I’ve written several if not many posts about my search for the elusive stuffed tomato which tastes like those we bought so many years ago on holiday in the south of France. I made a very dissimilar stuffed tomato yesterday for dinner with friends; they were cherry tomatoes and the stuffing was cream cheese, tiny cubes of chorizo fried until all crispy, tiny cubed red pepper, and finely sliced green ends of spring onions both fried in olive oil.
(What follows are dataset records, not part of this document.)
(** Peel the operations off the engine a section leaves, outermost first. *)
Ltac shed :=
  lazymatch goal with
  | |- sheds ?e ?e => apply sheds_refl
  | |- sheds _ (item_drop _ ?e) => apply (sheds_trans _ e); [shed|apply sheds_drop]
  | |- sheds _ (item_free _ ?e) => apply (sheds_trans _ e); [shed|apply sheds_free]
  | |- sheds _ (hidx_del _ ?e) => apply (sheds_trans _ e); [shed|apply sheds_hidx_del]
  | |- sheds _ (dead_letter_push _ ?e) => apply (sheds_trans _ e); [shed|apply sheds_dead]
  | |- sheds _ (fifo_push _ _ ?e) => apply (sheds_trans _ e); [shed|by apply sheds_push]
  | |- sheds _ (fifo_remove _ _ ?e) => apply (sheds_trans _ e); [shed|apply sheds_remove]
  | |- sheds _ (intake_unlink _ ?e) => apply (sheds_trans _ e); [shed|apply sheds_remove]
  | |- sheds _ (intake_insert _ ?e) => apply (sheds_trans _ e); [shed|apply sheds_insert]
  | |- sheds _ (cancel_item _ ?e) => unfold cancel_item, cancel_raise; shed
  | |- sheds _ (cancel_raise _ ?e) => unfold cancel_raise; shed
  | |- sheds _ (put _ _ ?e) => apply (sheds_trans _ e); [shed|by apply sheds_light; intros ?]
  | |- _ => try assumption; try by apply sheds_items
  end.

Lemma sheds_fold {A} (f : engine * A → ptr → engine * A) l e a :
  (∀ e a p, sheds e (f (e, a) p).1) → sheds e (foldl f (e, a) l).1.
Proof.
  intros Hf. revert e a. induction l as [|p l IH]; intros e a; [apply sheds_refl|]. cbn [foldl].
  specialize (Hf e a p). destruct (f (e, a) p) as [e1 a1]. eapply sheds_trans; [exact Hf|apply IH].
Qed.
Lemma sheds_fold1 (f : engine → ptr → engine) l e :
  (∀ e p, sheds e (f e p)) → sheds e (foldl f e l).
Proof.
  intros Hf. revert e. induction l as [|p l IH]; intros e; [apply sheds_refl|]. cbn [foldl].
  eapply sheds_trans; [apply Hf|apply IH].
Qed.

(** ** Up to admission, a pass only gives back *)

Lemma sheds_drain_one now p e s : sheds e (drain_one now p e s).1.1.
Proof.
  unfold drain_one, drain_ok, drain_cancelled_item, drain_removed, drain_retry, drain_failed.
  repeat match goal with
  | |- context [decide ?P] => destruct (decide P)
  | |- context [if ?b then _ else _] => destruct b
  | |- context [match p_on_failure ?x with _ => _ end] => destruct (p_on_failure x)
  end; cbn [fst snd]; shed.
Qed.
Lemma sheds_step1 now e s : sheds e (step1 now e s).1.1.
Proof.
  unfold step1. assert (∀ n ann, sheds e (drain_done n now e s ann).1.1) as H.
  { intros n. revert e s. induction n as [|n IH]; intros e s ann; [apply sheds_refl|]. cbn [drain_done].
    destruct (full s); [apply sheds_refl|].
    destruct (fifo_pop Q_DONE e) as [[p e1]|] eqn:Hp; [|apply sheds_refl].
    pose proof (sheds_drain_one now p (release p e1) s) as H1. destruct (drain_one _ _ _ _) as [[e2 s2] a].
    eapply sheds_trans; [by eapply sheds_pop_release|]. eapply sheds_trans; [exact H1|apply IH]. }
  specialize (H (length (queue e Q_DONE)) []). by destruct (drain_done _ _ _ _ _) as [[e1 s1] ann].
Qed.
Lemma sheds_step2 now e s : sheds e (step2 now e s).1.
Proof.
  apply sheds_fold. intros e0 s0 p. unfold promote_one. destruct (_ <=? _); cbn [fst]; shed.
Qed.
Lemma sheds_step2b now ann e s : sheds e (step2b now ann e s).1.1.
Proof.
  unfold step2b. generalize no_held. revert e s. induction ann as [|p l IH]; intros e s h; [apply sheds_refl|].
  cbn [foldl]. unfold park_one at 2.
  destruct (_ <=? now); (eapply sheds_trans; [by apply (sheds_push e Q_DELAYED p)|apply IH]).
Qed.
Lemma sheds_step3 now e s : sheds e (step3 now e s).1.
Proof.
  apply sheds_fold. intros e0 s0 p. unfold deadline_one. destruct (_ =? 0); [apply sheds_refl|].
  destruct (_ <=? now); cbn [fst]; shed.
Qed.
Lemma sheds_grace n e s : sheds e (grace_drain n e s).1.
Proof.
  revert e s. induction n as [|n IH]; intros e s; [apply sheds_refl|]. cbn [grace_drain].
  destruct (full s); [apply sheds_refl|].
  assert (∀ q p e1, fifo_pop q e = Some (p, e1) →
    sheds e (let '(e, s) := grace_one p e1 s in grace_drain n e s).1) as Hgo.
  { intros q p e1 Hp. eapply sheds_trans; [by eapply sheds_pop|]. unfold grace_one. cbn [fst].
    eapply sheds_trans; [|apply IH]. destruct (bool_decide _); shed. }
  destruct (fifo_pop Q_DELAYED e) as [[p e1]|] eqn:Hp1; [by eapply Hgo|].
  destruct (fifo_pop Q_INTAKE e) as [[p e1]|] eqn:Hp2; [by eapply Hgo|apply sheds_refl].
Qed.
Lemma sheds_step3b now e s : sheds e (step3b now e s).1.1.
Proof.
  unfold step3b. destruct (_ && _); [|apply sheds_refl]. destruct (_ <=? now); [|apply sheds_refl].
  pose proof (sheds_grace (length (queue e Q_DELAYED) + length (queue e Q_INTAKE)) e s) as H1.
  destruct (grace_drain _ e s) as [e1 s1]. cbn [fst] in *. eapply sheds_trans; [exact H1|].
  apply sheds_fold1. intros e0 p. shed.
Qed.
Lemma sheds_rescore e : sheds e (rescore e).
Proof.
  unfold rescore. destruct (e_sched e) as [f|]; [|apply sheds_refl]. destruct (queue e Q_INTAKE) as [|x l]; [apply sheds_refl|].
  destruct (_ <? _); [|apply sheds_refl].
  apply (sheds_trans _ (foldl (rescore_one f) e (x :: l))); [|by apply sheds_items].
  apply sheds_fold1. intros e0 p. unfold rescore_one.
  shed_before. by apply sheds_light.
Qed.

(** ** Admission within the limits *)

Lemma res_all_lookup f rs cost k r c :
  res_all f rs cost = true → rs !! k = Some r → cost !! k = Some c → f r c = true.
Proof.
  revert cost k. induction rs as [|r' rs IH]; intros [|c' cost] [|k] Hall Hr Hc; try done; simpl in *.
  - apply andb_true_iff in Hall as [H _]. by simplify_eq.
  - apply andb_true_iff in Hall as [_ H]. by eapply IH.
Qed.

Lemma admit_scan_best e l p : admit_scan e l = Best p → fits e p = true ∧ res_never_fits e p = false.
Proof.
  induction l as [|x l IH]; simpl; [done|]. destruct (res_never_fits e x) eqn:Hn; [done|].
  destruct (fits e x) eqn:Hf; [|done]. by intros [= ->].
Qed.

Lemma static_fields e e' : static e' = static e →
  e_regs e' = e_regs e ∧ e_max_memory_bytes e' = e_max_memory_bytes e ∧
  e_max_concurrent_tasks e' = e_max_concurrent_tasks e.
Proof. intros H. by injection H. Qed.

Lemma sheds_chosen top best e : sheds e (chosen top best e).
Proof. unfold chosen, charge_skip. case_decide; shed. Qed.

Section within.
(** What was in use, or the limit, whichever is larger. *)
Context (M C : Z) (bs : list Z) (BM BC : Z) (BR : nat → Z).
Hypothesis (HM : M ≤ BM) (HC : C ≤ BC) (HR : ∀ k b, bs !! k = Some b → b ≤ BR k).
Hypothesis (HMw : BM + M < 2 ^ 64) (HCw : BC < 2 ^ 32) (HRw : ∀ k b, bs !! k = Some b → BR k + b < 2 ^ 64).

Record within (e : engine) : Prop := {
  wi_tidy : tidy e;
  wi_limits : e_max_memory_bytes e = M ∧ e_max_concurrent_tasks e = C ∧ budgets e = bs;
  wi_mems : ∀ p m, mems e !! p = Some m → 0 ≤ m;
  wi_costs : ∀ r g rc k c, e_regs e !! r = Some g → r_res_cost g = Some rc → rc !! k = Some c → 0 ≤ c;
  wi_charges : ∀ p c k, charges e !! p = Some c → 0 ≤ c.1 ∧ 0 ≤ amount k c;
  wi_mem : total fst (charges e) ≤ BM;
  wi_run : Z.of_nat (size (charges e)) ≤ BC;
  wi_res : ∀ k b, bs !! k = Some b → total (amount k) (charges e) ≤ BR k }.

Lemma within_sheds e e' : within e → sheds e e' → tidy e' → static e' = static e → within e'.
Proof.
  intros [A (B1 & B2 & B3) D E F G I J] [[Hm Hb] Hc] Ht Hs.
  destruct (static_fields _ _ Hs) as (S1 & S2 & S3).
  split.
  - done.
  - split_and!; congruence.
  - intros p m Hp. apply (D p m). by eapply lookup_weaken.
  - rewrite S1. exact E.
  - intros p c k Hp. apply (F p c k). by eapply lookup_weaken.
  - etrans; [|exact G]. apply total_mono; [done|]. intros p c Hp. by apply (F p c 0%nat).
  - rewrite <-total_one. etrans; [apply (total_mono _ _ _ Hc); by intros|]. by rewrite total_one.
  - intros k b Hk. etrans; [|by apply (J k b)]. apply total_mono; [done|]. intros p c Hp. by apply (F p c k).
Qed.

Lemma within_tick e t : within e → within (e <| e_tick := t |>).
Proof. intros H. apply (within_sheds e); [done|by apply sheds_items|by apply tidy_tick, H|done]. Qed.

(** The one step that takes: the item is within what each limit leaves. *)
Lemma within_commit top best sn e i :
  within e → best ∈ queue e Q_INTAKE → e_items e !! best = Some i →
  fits e best = true → res_never_fits e best = false → e_running e < e_max_concurrent_tasks e →
  snap_cost sn = match sn with Snap _ => take (length (e_resources e)) (default [] (res_cost e best)) | _ => [] end →
  within (admit_best top best sn e).
Proof.
  intros [A (B1 & B2 & B3) D E F G I J] Hq Hi Hf Hnf Hrun Hsn. rewrite admit_best_eq.
  change (within (commit best sn (chosen top best e))).
  destruct (chosen_spec top best e A Hq) as (i' & Hi' & Ht1 & Hc1 & Hi1 & Hr). simplify_eq.
  set (e1 := chosen top best e) in *. set (j := i <| it_where := Q_NONE |>) in *.
  assert (static e1 = static e ∧ e_resources e1 = e_resources e) as [S1 S2] by (unfold e1, chosen, charge_skip; by case_decide).
  destruct (commit_counters best sn e1 j Hi1) as (_ & _ & R3).
  pose proof (commit_charges best sn e1 j Hi1 Hr) as Hch. change (it_mem j) with (it_mem i) in *. rewrite Hc1 in Hch.
  assert (charges e !! best = None) as Hn.
  { destruct (t_where _ A Q_INTAKE best ltac:(done) Hq) as (i0 & Hi0 & Hw). simplify_eq.
    rewrite charges_lookup, Hi. simpl. unfold charge. by rewrite Hw. }
  assert (static (commit best sn e1) = static e) as Hst by (rewrite <-S1; unfold commit; by destruct sn).
  destruct (static_fields _ _ Hst) as (T1 & T2 & T3).
  unfold fits, res_never_fits in Hf, Hnf. rewrite (get_lookup _ _ _ Hi) in Hf, Hnf.
  apply andb_true_iff in Hf as [Hfm%Z.leb_le Hfr]. destruct (Z.ltb_spec (e_max_memory_bytes e) (it_mem i)) as [|Hle]; [done|].
  pose proof (t_ledger _ A) as [L1 L2 L3 L4].
  assert (0 ≤ it_mem i) as Hi0 by (apply (D best); unfold mems; by rewrite lookup_fmap, Hi).
  assert (∀ k b, bs !! k = Some b → 0 ≤ amount k (it_mem i, snap_cost sn) ∧
    amount k (it_mem i, snap_cost sn) + total (amount k) (charges e) ≤ BR k) as Hk.
  { intros k b Hb. pose proof (J k b Hb) as Hj. unfold amount at 1 2. simpl.
    destruct (snap_cost sn !! k) as [c|] eqn:Hc; simpl; [|lia]. rewrite Hsn in Hc.
    destruct sn as [|l|]; [done| |done]. apply lookup_take_Some in Hc as [Hc _].
    destruct (res_cost e best) as [rc|] eqn:Hrc; [|done]. simpl in Hc.
    pose proof Hb as Hbk. rewrite <-B3 in Hbk. unfold budgets in Hbk. rewrite list_lookup_fmap in Hbk.
    destruct (e_resources e !! k) as [r|] eqn:Hrk; [|done]. injection Hbk as <-.
    assert (0 ≤ c) as Hc0.
    { unfold res_cost in Hrc. destruct (reg_of e best) as [g|] eqn:Hg; [|done]. unfold reg_of in Hg.
      destruct (it_reg (get e best)) as [x|]; [|done]. by eapply E. }
    assert (nres e =? 0 = false) as Hz.
    { apply Z.eqb_neq. unfold nres. apply lookup_lt_Some in Hrk. lia. }
    unfold res_fits in Hfr. rewrite Hrc, Hz in Hfr. rewrite Hz in Hnf.
    pose proof (res_all_lookup _ _ _ k r c Hfr Hrk Hc) as Hx1. apply negb_false_iff in Hnf.
    pose proof (res_all_lookup _ _ _ k r c Hnf Hrk Hc) as Hx2. apply negb_true_iff, Z.ltb_ge in Hx2.
    apply negb_true_iff, andb_false_iff in Hx1.
    pose proof (HRw k _ Hb). pose proof (HR k _ Hb).
    pose proof (total_nonneg (amount k) (charges e) ltac:(intros p d Hp; by apply (F p d k))).
    destruct Hx1 as [->%negb_false_iff%Z.eqb_eq|Hx1%Z.ltb_ge]; [lia|].
    rewrite (L3 k r Hrk), u64_add in Hx1. unfold u64 in Hx1. rewrite Z.mod_small in Hx1 by lia. lia. }
  split.
  - apply (commit_tidy best sn e1 j Ht1 Hi1); [done|done|]. rewrite S2, Hsn.
    destruct sn; simpl; [lia| |lia]. rewrite length_take. lia.
  - split_and!; [congruence|congruence|]. rewrite <-B3. unfold budgets. rewrite R3, S2. apply budgets_res_apply.
  - intros p m Hp. unfold mems in Hp. rewrite (commit_items best sn e1 j Hi1) in Hp.
    rewrite lookup_fmap in Hp. destruct (decide (best = p)) as [<-|Hbp].
    + rewrite lookup_insert_eq in Hp. injection Hp as <-. destruct sn; exact Hi0.
    + rewrite lookup_insert_ne in Hp by done. apply (D p). unfold mems. rewrite lookup_fmap.
      destruct (sheds_chosen top best e) as [[Hm _] _].
      rewrite <-lookup_fmap in Hp |- *. by eapply lookup_weaken.
  - rewrite T1. exact E.
  - intros p c k. rewrite Hch. intros [[_ <-]|[_ Hp]]%lookup_insert_Some; [|by apply (F p)].
    split; [done|]. unfold amount. simpl. destruct (snap_cost sn !! k) as [c|] eqn:Hc; [|done]. simpl.
    assert (k < length bs)%nat as Hlt.
    { apply lookup_lt_Some in Hc. rewrite <-B3. unfold budgets. rewrite length_fmap.
      rewrite Hsn in Hc. destruct sn; simpl in Hc; [lia| |lia]. rewrite length_take in Hc. lia. }
    apply lookup_lt_is_Some in Hlt as [b Hb]. destruct (Hk k b Hb) as [H _]. unfold amount in H. simpl in H. by rewrite Hc in H.
  - rewrite Hch, total_insert by done. simpl.
    pose proof (total_nonneg fst (charges e) ltac:(intros p d Hp; by apply (F p d 0%nat))).
    rewrite L1, u64_add in Hfm. unfold u64 in Hfm. rewrite Z.mod_small in Hfm by lia. lia.
  - rewrite Hch, map_size_insert_None by done. rewrite L2 in Hrun. unfold u32 in Hrun.
    rewrite Z.mod_small in Hrun by lia. lia.
  - intros k b Hb. rewrite Hch, total_insert by done. by apply (Hk k b).
Qed.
The National Mark, an agency of the Ministry of Agriculture and Fish which aimed to standardize food and its production from the 1930’s, have a surprisingly contemporary recipe. British cooking gets such a bad name, rescued only by Elizabeth David, an allegation which is totally untrue, yet her the recipe includes olive oil, garlic, and anchovies – a recipe from 1936!
- 10 National tomatoes
- National Mark cheese
- 2 tablespoons chopped National mark onion
- National Mark parsley
- garlic
- breadcrumbs
- anchovies or anchovy essence
- olive oil
- stock
This is worth taking a little trouble over!
Cut six tomatoes in half, scoop out the insides (core and pulp), and cook them – cut side down – in olive oil. When they are half done, turn them over and cook a little longer. (You can keep the juice and pulp of the tomatoes for flavouring a soup or sauce tomorrow).
Meanwhile begin to fry the chopped onion in olive oil, and when it begins to get golden add four peeled and roughly shopped tomatoes, a pinch of chopped parsley and (if you don’t dislike it) a crushed clove of garlic.
cook for ten minutes with the cover on. Then add two tablespoonfuls of breadcrumbs soaked in stock and drained, two pounded anchovies or a spot of anchovy essence, and mix.
Stuff the tomato shells with this mixture, sprinkle them with grilled cheese, some breadcrumbs anda drop of oil, and brown them quickly in the oven. Serve hot or cold, but hot is better.